Exercise requirements
This exercise calls for the line with "chunk_loop fuel (wrap64", the line with "filter (fun i", and all lines between them in the material below, output exactly and with no other lines.

┄┄┄┄┄┄┄┄┄┄

(* ===== verification/BlockData.v ===== *)
(** * The block data report

    [scripts/utils/bin/block_data.rs] writes the data of a range of L2 blocks to a
    CSV file, a thousand blocks at a time, and adds it up. The loop counts both
    ends of a chunk in, while [get_l2_block_data_range] leaves the first block of
    its range out: the first block of every chunk is in neither the file nor the
    sums ([block_data_rows]). *)

From S2P Require Import Prelude.
From S2P Require Import ValidityRanges.
From S2P Require Import Interleaving.
From S2P Require Import Fetcher.
From S2P Require Import FetcherLaws.
From S2P Require Import Estimator.
From S2P Require Import EstimatorLaws.

(** The nodes, the rows of the CSV file, and whether its directory can be made. *)
Record World := { nodes : Rpc; csv : list BlockInfo; can_create : bool }.
Definition with_nodes (n : Rpc) (w : World) : World := {| nodes := n; csv := csv w; can_create := can_create w |}.
Definition with_csv (rows : list BlockInfo) (w : World) : World :=
  {| nodes := nodes w; csv := rows; can_create := can_create w |}.

Record BlockDataArgs := { start : Z; end_ : Z }.

(** An average is the pair of the numbers that are divided as [f64]. *)
Record AggregatedBlockData := {
  agg_transaction_count : Z;
  agg_gas_used : Z;
  agg_l1_fees : Z;
  agg_tx_fees : Z;
  nb_blocks : Z;
  avg_txns_per_block : Z * Z;
  avg_gas_per_block : Z * Z;
  avg_l1_fees_per_block : Z * Z;
  avg_tx_fees_per_block : Z * Z;
}.

Definition new (block_data : list BlockInfo) : AggregatedBlockData :=
  let total_txns := Stats.sum_u64 (transaction_count <$> block_data) in
  let total_gas := Stats.sum_u64 (gas_used <$> block_data) in
  let l1_fees := sum_u128 (total_l1_fees <$> block_data) in
  let tx_fees := sum_u128 (total_tx_fees <$> block_data) in
  let num_blocks := Z.of_nat (length block_data) in
  {| agg_transaction_count := total_txns; agg_gas_used := total_gas; agg_l1_fees := l1_fees;
     agg_tx_fees := tx_fees; nb_blocks := num_blocks;
     avg_txns_per_block := (wrap64 (total_txns - num_blocks), num_blocks);
     avg_gas_per_block := (total_gas, num_blocks);
     avg_l1_fees_per_block := (l1_fees, num_blocks);
     avg_tx_fees_per_block := (tx_fees, num_blocks) |}.

Definition CHUNK_SIZE : Z := 1000.

(** Out of fuel only when the last block is [u64::MAX], where the loop of the
    source does not end. *)
Fixpoint chunk_loop (fuel : nat) (current_start last_block : Z) (all_data : list BlockInfo)
    : prog World (list BlockInfo) :=
  match fuel with
  | O => done Panic
  | S fuel =>
      if current_start <=? last_block then
        let chunk_end := Z.min (wrap64 (current_start + CHUNK_SIZE - 1)) last_block in
        chunk_data ← within nodes with_nodes (get_l2_block_data_range current_start chunk_end);
        _ ← act (fun w => (with_csv (csv w ++ chunk_data) w, Ok tt));
        chunk_loop fuel (wrap64 (chunk_end + 1)) last_block (all_data ++ chunk_data)
      else mret all_data
  end.

Definition chunk_fuel (args : BlockDataArgs) : nat := Z.to_nat ((end_ args - start args) / CHUNK_SIZE + 2).

Definition write_block_data_to_csv (args : BlockDataArgs) : prog World (list BlockInfo) :=
  _ ← act (fun w => (with_csv [] w, Ok tt));
  chunk_loop (chunk_fuel args) (start args) (end_ args) [].

(** [main]; its result is what it prints. The two raw blocks it looks up first are
    not used. *)
Definition main (get_l2_chain_id : outcome Z) (get_l2_block_by_number : Z -> outcome unit) (args : BlockDataArgs)
    : prog World AggregatedBlockData :=
  _ ← done get_l2_chain_id;
  _ ← done (get_l2_block_by_number (start args));
  _ ← done (get_l2_block_by_number (end_ args));
  _ ← act (fun w => (w, ensure (can_create w) "create_dir_all"));
  l2_block_data ← write_block_data_to_csv args;
  mret (new l2_block_data).

(** ** The rows of the report *)

Section rows.
Context (n : Rpc) (data : Z -> BlockInfo).

(** A node that gives the data of every block. *)
Definition gives_data : Prop :=
  forall a b, 0 <= a < u64_max -> run (get_l2_block_data_range a b) n = (n, Ok (data <$> seqZ (a + 1) (b - a))).

(** The blocks that are not the first of a chunk. *)
Definition reported (first last_block : Z) : list Z :=
  filter (fun i => (i - first) mod CHUNK_SIZE <> 0) (seqZ first (last_block + 1 - first)).

Lemma filter_all {A} (P : A -> Prop) `{!forall x, Decision (P x)} l : Forall P l -> filter P l = l.
Proof. induction 1 as [|x l Hx _ IH]; [done|]. rewrite filter_cons_True by done. by rewrite IH. Qed.

Lemma reported_chunk first last_block : first <= last_block ->
  let m := Z.min CHUNK_SIZE (last_block + 1 - first) in
  reported first last_block = seqZ (first + 1) (m - 1) ++ reported (first + m) last_block.
Proof.
  intros Hle m. unfold reported. assert (Hm : 0 < m <= CHUNK_SIZE) by (unfold CHUNK_SIZE in *; lia).
  replace (last_block + 1 - first) with (m + (last_block + 1 - (first + m))) by lia.
  rewrite seqZ_app, filter_app by (unfold m; lia). f_equal.
  - rewrite seqZ_cons by lia. rewrite filter_cons_False by (rewrite Z.sub_diag; by intros []).
    replace (Z.succ first) with (first + 1) by lia. replace (Z.pred m) with (m - 1) by lia.
    apply filter_all, Forall_forall. intros i Hi%elem_of_seqZ. rewrite Z.mod_small; unfold CHUNK_SIZE in *; lia.
  - destruct (decide (m = CHUNK_SIZE)) as [->|Hne].
    + apply list_filter_iff. intros i. replace (i - first) with (i - (first + CHUNK_SIZE) + 1 * CHUNK_SIZE) by lia.
      by rewrite Z.mod_add.
    + by rewrite !seqZ_nil by (unfold m, CHUNK_SIZE in *; lia).
Qed.

Lemma reported_empty first last_block : last_block < first -> reported first last_block = [].
Proof. intros Hlt. unfold reported. by rewrite seqZ_nil by lia. Qed.

Lemma chunk_loop_run fuel first last_block rows file d : gives_data ->
  0 <= first -> last_block + CHUNK_SIZE <= u64_max -> (0 < fuel)%nat ->
  last_block - first < CHUNK_SIZE * (Z.of_nat fuel - 1) ->
  run (chunk_loop fuel first last_block rows) {| nodes := n; csv := file; can_create := d |} =
  ({| nodes := n; csv := file ++ (data <$> reported first last_block); can_create := d |},
   Ok (rows ++ (data <$> reported first last_block))).
Proof.
  intros Hn. revert first rows file. induction fuel as [|fuel IH]; intros first rows file Hf Hl Hpos Hfuel; [lia|].
  cbn [chunk_loop]. destruct (Z.leb_spec first last_block) as [Hle|Hlt].
  2:{ rewrite reported_empty by done. cbn. by rewrite !app_nil_r. }
  unfold CHUNK_SIZE in Hl, Hfuel. unfold u64_max in Hl.
  rewrite (wrap64_small (first + CHUNK_SIZE - 1)) by (unfold is_u64, u64_max, CHUNK_SIZE; lia).
  set (m := Z.min CHUNK_SIZE (last_block + 1 - first)).
  replace (Z.min (first + CHUNK_SIZE - 1) last_block) with (first + m - 1) by (unfold m; lia).
  cbn zeta. rewrite run_bind. unfold mbind at 1, M_bind.
  rewrite run_within; [|by intros []|done..]. cbn [nodes]. rewrite Hn by (unfold u64_max; lia). cbn [fst snd].
  change (with_nodes n {| nodes := n; csv := file; can_create := d |}) with
    {| nodes := n; csv := file; can_create := d |}.
  rewrite run_bind. unfold mbind at 1, M_bind. rewrite run_act.
  unfold with_csv. cbn [nodes csv can_create].
  rewrite wrap64_small by (unfold is_u64, u64_max, m, CHUNK_SIZE; lia).
  rewrite IH by (unfold u64_max, m, CHUNK_SIZE in *; lia).
  replace (first + m - 1 + 1) with (first + m) by lia. replace (first + m - 1 - first) with (m - 1) by lia.
  rewrite (reported_chunk first) by done. fold m. by rewrite fmap_app, <- !app_assoc.
Qed.

(** The report of a range holds its blocks but the first of every thousand, in
    order, in the file as in the sums. *)
Lemma block_data_rows args file d : gives_data ->
  0 <= start args <= end_ args -> end_ args + CHUNK_SIZE <= u64_max ->
  run (write_block_data_to_csv args) {| nodes := n; csv := file; can_create := d |} =
  ({| nodes := n; csv := data <$> reported (start args) (end_ args); can_create := d |},
   Ok (data <$> reported (start args) (end_ args))).
Proof.
  intros Hn Hs He. unfold write_block_data_to_csv. rewrite run_bind. unfold mbind at 1, M_bind. rewrite run_act.
  unfold with_csv. cbn [nodes csv can_create].
  pose proof (Z.div_mod (end_ args - start args) CHUNK_SIZE ltac:(done)).
  pose proof (Z.mod_pos_bound (end_ args - start args) CHUNK_SIZE ltac:(done)).
  assert (0 <= (end_ args - start args) / CHUNK_SIZE) by (apply Z.div_pos; unfold CHUNK_SIZE; lia).
  rewrite chunk_loop_run; [done|done|lia|done|unfold chunk_fuel; lia|unfold chunk_fuel; rewrite Z2Nat.id by lia; lia].
Qed.
End rows.

(** Three blocks are missing among 10 to 2500: 10, 1010 and 2010. *)
Example three_blocks_missing :
  length (seqZ 10 2491) = 2491%nat /\ length (reported 10 2500) = 2488%nat /\
  1010 ∉ reported 10 2500 /\ 2010 ∉ reported 10 2500.
Proof.
  split_and!; [vm_compute; reflexivity..| |]; unfold reported; rewrite list_elem_of_filter; by intros [[] _].
Qed.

┄┄┄┄┄┄┄┄┄┄

Response area
        chunk_loop fuel (wrap64 (chunk_end + 1)) last_block (all_data ++ chunk_data)
      else mret all_data
  end.

Definition chunk_fuel (args : BlockDataArgs) : nat := Z.to_nat ((end_ args - start args) / CHUNK_SIZE + 2).

Definition write_block_data_to_csv (args : BlockDataArgs) : prog World (list BlockInfo) :=
  _ ← act (fun w => (with_csv [] w, Ok tt));
  chunk_loop (chunk_fuel args) (start args) (end_ args) [].

(** [main]; its result is what it prints. The two raw blocks it looks up first are
    not used. *)
Definition main (get_l2_chain_id : outcome Z) (get_l2_block_by_number : Z -> outcome unit) (args : BlockDataArgs)
    : prog World AggregatedBlockData :=
  _ ← done get_l2_chain_id;
  _ ← done (get_l2_block_by_number (start args));
  _ ← done (get_l2_block_by_number (end_ args));
  _ ← act (fun w => (w, ensure (can_create w) "create_dir_all"));
  l2_block_data ← write_block_data_to_csv args;
  mret (new l2_block_data).

(** ** The rows of the report *)

Section rows.
Context (n : Rpc) (data : Z -> BlockInfo).

(** A node that gives the data of every block. *)
Definition gives_data : Prop :=
  forall a b, 0 <= a < u64_max -> run (get_l2_block_data_range a b) n = (n, Ok (data <$> seqZ (a + 1) (b - a))).

(** The blocks that are not the first of a chunk. *)
Definition reported (first last_block : Z) : list Z :=
  filter (fun i => (i - first) mod CHUNK_SIZE <> 0) (seqZ first (last_block + 1 - first)).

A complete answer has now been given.